The standards angle is direct. The engine must produce files a reader can navigate from the trailer and cross-reference table per Spec: ISO 32000-2, §7.5.5 . Exact byte offsets are a type problem before they are a serialization problem. An offset is an integer that must never silently become anything else. A pipeline that is type-clean at Level 10 has already removed most of the ways that arithmetic can go quietly wrong.

Strict typing is most visible where a domain rule is encoded as a type instead of a runtime check. The conformance discriminator answers spec-level questions with exhaustive match, so an unhandled case is a type error, not a wrong PDF:

declare(strict_types=1);
enum ConformanceMode: string
{
case Plain = 'plain';
case PdfUa2 = 'pdfua2';
case PdfA4 = 'pdfa4';
/** @return 2|3|4|null */
public function pdfaPart(): ?int
{
return match ($this) {
self::PdfA4 => 4,
default => null,
};
}
}

The @return 2|3|4|null is not documentation. Under treatPhpDocTypesAsCertain, it is checked. A caller that assumes the result is always an int is told so at analysis time, before a single byte of a non-conforming PDF/A part number is ever written.

The trap is reading “no baseline” as “the code happens to have no violations.” That is backwards. The absence of a baseline is the cause, not a lucky outcome. Because there is nowhere to park a violation, code that would produce one has to be written differently. Level 10 with no source baseline is a constraint that shapes the design, not a report card that describes it after the fact.

A second misconception: that the handful of ignoreErrors entries are a baseline by another name. They are not. A baseline is bulk-generated and opaque. These are individually written, identifier-scoped, explained, and guarded by reportUnmatchedIgnoredErrors so they cannot rot unnoticed.

This page is about the engine source analysis. The test suite is analyzed under a separate, deliberately distinct scope and configuration; “no baseline” here is a statement about src/, not a claim that every auxiliary analysis in the repository is baseline-free. PHPStan proves type soundness, not behavioral correctness. It does not replace the testing pyramid, only removes a category of failure the tests would otherwise have to chase. The exact level, flags, and ignore set are accurate as of this page’s review date. The authoritative source is always phpstan.neon.dist and phpstan-strict.neon.dist in the core repository.

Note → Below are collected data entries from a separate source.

(* ===== verification/BitstringCount.v ===== *)
(** * Bitmaps: counting, runs, rotation and picking

    Specifications of the operations of [Bitstring] that count bits, look for
    runs of equal bits, rotate a bitmap or pick its first set bits, and the rule for
    loops over the set bits of a bitmap. *)

From S2P Require Import Prelude Bitstring Popcount BitstringFacts.

Local Open Scope Z_scope.
Local Open Scope slurm_scope.

(** ** Counting *)
Lemma count_bits_spec test (P : Z -> bool) fuel end_ bit c (Q : Z * Z -> Prop) :
  (forall i, bit <= i < end_ -> test i = Ret (P i)) ->
  (Z.to_nat (end_ - bit) < fuel)%nat ->
  Q (Z.max bit end_, c + count P bit (Z.max bit end_)) ->
  wp (count_bits test fuel end_ bit c) Q.
Proof.
  intros Ht Hf HQ. unfold count_bits.
  eapply (wp_loop (fun '(j, d) => bit <= j <= Z.max bit end_ /\ d = c + count P bit j)
            (fun '(j, _) => Z.to_nat (end_ - j))
            (fun p => p = (Z.max bit end_, c + count P bit (Z.max bit end_))));
    [| |done|by intros ? ->].
  - intros [j d] (Hj & ->). if_case.
    + rewrite Ht by lia. simpl. split; [|lia]. split; [lia|].
      rewrite count_snoc by lia. destruct (P j); lia.
    + wp_step. replace (Z.max bit end_) with j by lia. done.
  - split; [lia|]. rewrite count_empty by lia. lia.
Qed.

Lemma count_words_spec word (P : Z -> bool) fuel end_ bit c (Q : Z * Z -> Prop) :
  (forall i, bit <= i -> i `mod` 64 = bit `mod` 64 -> i + 64 <= end_ ->
     exists w, word i = Ret w /\ hweight w = count P i (i + 64)) ->
  (Z.to_nat (end_ - bit) < fuel)%nat ->
  (forall bit', bit <= bit' -> bit' <= Z.max bit end_ -> end_ < bit' + 64 ->
     Q (bit', c + count P bit bit')) ->
  wp (count_words word fuel end_ bit c) Q.
Proof.
  intros Ht Hf HQ. unfold count_words.
  eapply (wp_loop (fun '(j, d) => bit <= j <= Z.max bit end_ /\ j `mod` 64 = bit `mod` 64 /\
                     d = c + count P bit j)
            (fun '(j, _) => Z.to_nat (end_ - j))
            (fun p => exists j, bit <= j <= Z.max bit end_ /\ end_ < j + 64 /\ p = (j, c + count P bit j)));
    [| |done|intros ? (j & ? & ? & ->); apply HQ; lia].
  - intros [j d] (Hj & Hm & ->). if_case.
    + destruct (Ht j) as (w & -> & Hw); [lia|done|lia|]. simpl. split; [|lia].
      split_and!; [lia|lia|dlia|]. rewrite (count_split P bit j (j + 64)) by lia. lia.
    + wp_step. exists j. split_and!; [lia|lia|lia|done].
  - split_and!; [lia|lia|done|]. rewrite count_empty by lia. lia.
Qed.
Lemma removelast_tail L : forall s e,
  removelast (fmt_range s e ++ [44] ++ flat_map (fun p => fmt_range p.1 p.2 ++ [44]) L) =
  fmt_range s e ++ tail_ranges L.
Proof.
  induction L as [|p L IH]; intros s e.
  - cbn [flat_map tail_ranges app]. rewrite app_nil_r. apply removelast_last.
  - cbn [flat_map]. rewrite removelast_app by done. f_equal.
    change (tail_ranges (p :: L)) with (44 :: (fmt_range p.1 p.2 ++ tail_ranges L)).
    rewrite <-(IH p.1 p.2), <-app_assoc.
    cbn [app removelast]. destruct (fmt_range _ _) eqn:Hf; [by destruct (fmt_range_nonempty p.1 p.2)|done].
Qed.

Lemma sum_pos lo hi L :
  separated lo hi L -> 0 <= foldr (fun p a => p.2 - p.1 + 1 + a) 0 L /\
  (L <> [] -> 0 < foldr (fun p a => p.2 - p.1 + 1 + a) 0 L).
Proof.
  revert lo. induction L as [|[s e] L IH]; intros lo; simpl; [done|].
  intros (H1 & H2 & H3). apply IH in H3 as [H3 _]. split; [lia|]. intros _. lia.
Qed.

Lemma bit_fmt_enough b len :
  bs_wf b -> exists L, ranges_of b L /\
    ((length (ranges_text L) + 1 < len)%nat -> bit_fmt len b = Ret (ranges_text L)).
Proof.
  intros Hwf.
  destruct (wp_inv _ _ (bit_ranges_spec (fmt_emit len) b ([], 0) Hwf)) as (r & Hr & L & Hfold & HL).
  exists L. split; [done|]. intros Hlen. unfold bit_fmt. rewrite (wf_magic _ Hwf).
  replace (0 <? len)%nat with true by (symmetry; apply Nat.ltb_lt; lia).
  fold (fmt_emit len). rewrite Hr. subst r. cbn [mbind exec_bind assert_].
  destruct L as [|[s e] L]; [done|].
  assert (He : (length (tail_ranges ((s, e) :: L)) < len)%nat).
  { cbn [tail_ranges flat_map ranges_text fst snd] in *. rewrite length_app in Hlen.
    cbn [app length]. rewrite length_app. unfold tail_ranges in Hlen. lia. }
  rewrite foldl_snprintf by done. cbn [app].
  destruct HL as [Hsep _]. destruct (sum_pos _ _ _ Hsep) as [_ Hpos]. specialize (Hpos ltac:(done)).
  replace (0 <? _) with true by lia. cbn [flat_map fst snd]. rewrite <-app_assoc, removelast_tail.
  replace (0 <? _)%nat with true; [done|]. symmetry. apply Nat.ltb_lt.
  rewrite length_app. pose proof (range_length s e). lia.
Qed.

(** The maximal ranges of a bitmap are determined by it. *)
Lemma in_ranges_before lo hi L i : separated lo hi L -> i < lo -> in_ranges L i = false.
Proof.
  revert lo. induction L as [|[s e] L IH]; intros lo; [done|]. simpl.
  intros (H1 & H2 & H3) Hi. rewrite (IH (e + 2)) by (done || lia). lia.
Qed.

Lemma in_ranges_cons lo hi s e L i :
  separated lo hi ((s, e) :: L) -> i < e + 2 -> in_ranges ((s, e) :: L) i = (s <=? i) && (i <=? e).
Proof.
  intros (H1 & H2 & H3) Hi. simpl. rewrite (in_ranges_before (e + 2) hi) by done. apply orb_false_r.
Qed.

Lemma separated_unique hi L : forall lo L',
  separated lo hi L -> separated lo hi L' ->
  (forall i, lo <= i < hi -> in_ranges L i = in_ranges L' i) -> L = L'.
Proof.
  induction L as [|[s e] L IH]; intros lo [|[s' e'] L'] S1 S2 Heq; [done| | |].
  - exfalso. pose proof S2 as (? & ? & _). specialize (Heq s' ltac:(lia)).
    erewrite (in_ranges_cons _ _ s') in Heq by (exact S2 || lia). simpl in Heq. lia.
  - exfalso. pose proof S1 as (? & ? & _). specialize (Heq s ltac:(lia)).
    erewrite (in_ranges_cons _ _ s) in Heq by (exact S1 || lia). simpl in Heq. lia.
  - pose proof S1 as (? & ? & S1'). pose proof S2 as (? & ? & S2').
    pose proof (in_ranges_cons _ _ _ _ _ (Z.min s s') S1 ltac:(lia)).
    pose proof (in_ranges_cons _ _ _ _ _ (Z.min s s') S2 ltac:(lia)).
    pose proof (Heq (Z.min s s') ltac:(lia)). assert (s' = s) as -> by lia.
    pose proof (in_ranges_cons _ _ _ _ _ (Z.min e e' + 1) S1 ltac:(lia)).
    pose proof (in_ranges_cons _ _ _ _ _ (Z.min e e' + 1) S2 ltac:(lia)).
    assert (e' = e) as ->.
    { destruct (decide (e' = e)); [done|]. pose proof (Heq (Z.min e e' + 1) ltac:(lia)). lia. }
    f_equal. apply (IH (e + 2)); [done..|]. intros i Hi. specialize (Heq i ltac:(lia)). simpl in Heq.
    by replace ((s <=? i) && (i <=? e)) with false in Heq by lia.
Qed.

Lemma ranges_of_unique b L L' : ranges_of b L -> ranges_of b L' -> L = L'.
Proof.
  intros [S1 M1] [S2 M2]. eapply separated_unique; [done..|]. intros i Hi. by rewrite <-M1, <-M2.
Qed.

Edition does not change this discipline. Every edition is built from the same Level 10 source:

Level 10 source analysis — edition availability
Edition Availability
Core Core source is analysed at Level 10 with no source baseline.
Pro Pro is built on the same Level 10 source discipline.
Enterprise Enterprise is built on the same Level 10 source discipline.
  • PHPStan Level 10 — the strictest analysis level, treating untyped and loosely typed values as errors rather than warnings.
  • Baseline — a generated record of existing violations the analyzer is told to ignore. NextPDF uses none for the engine source.
  • treatPhpDocTypesAsCertain — a PHPStan setting that treats PHPDoc type annotations as checked facts, not advisory comments.
  • reportUnmatchedIgnoredErrors — a setting that fails the build when an ignore entry no longer matches anything, preventing stale suppressions.
  • Design pressure — the effect of a constraint that forces code to be written a certain way, as opposed to a check that only measures it.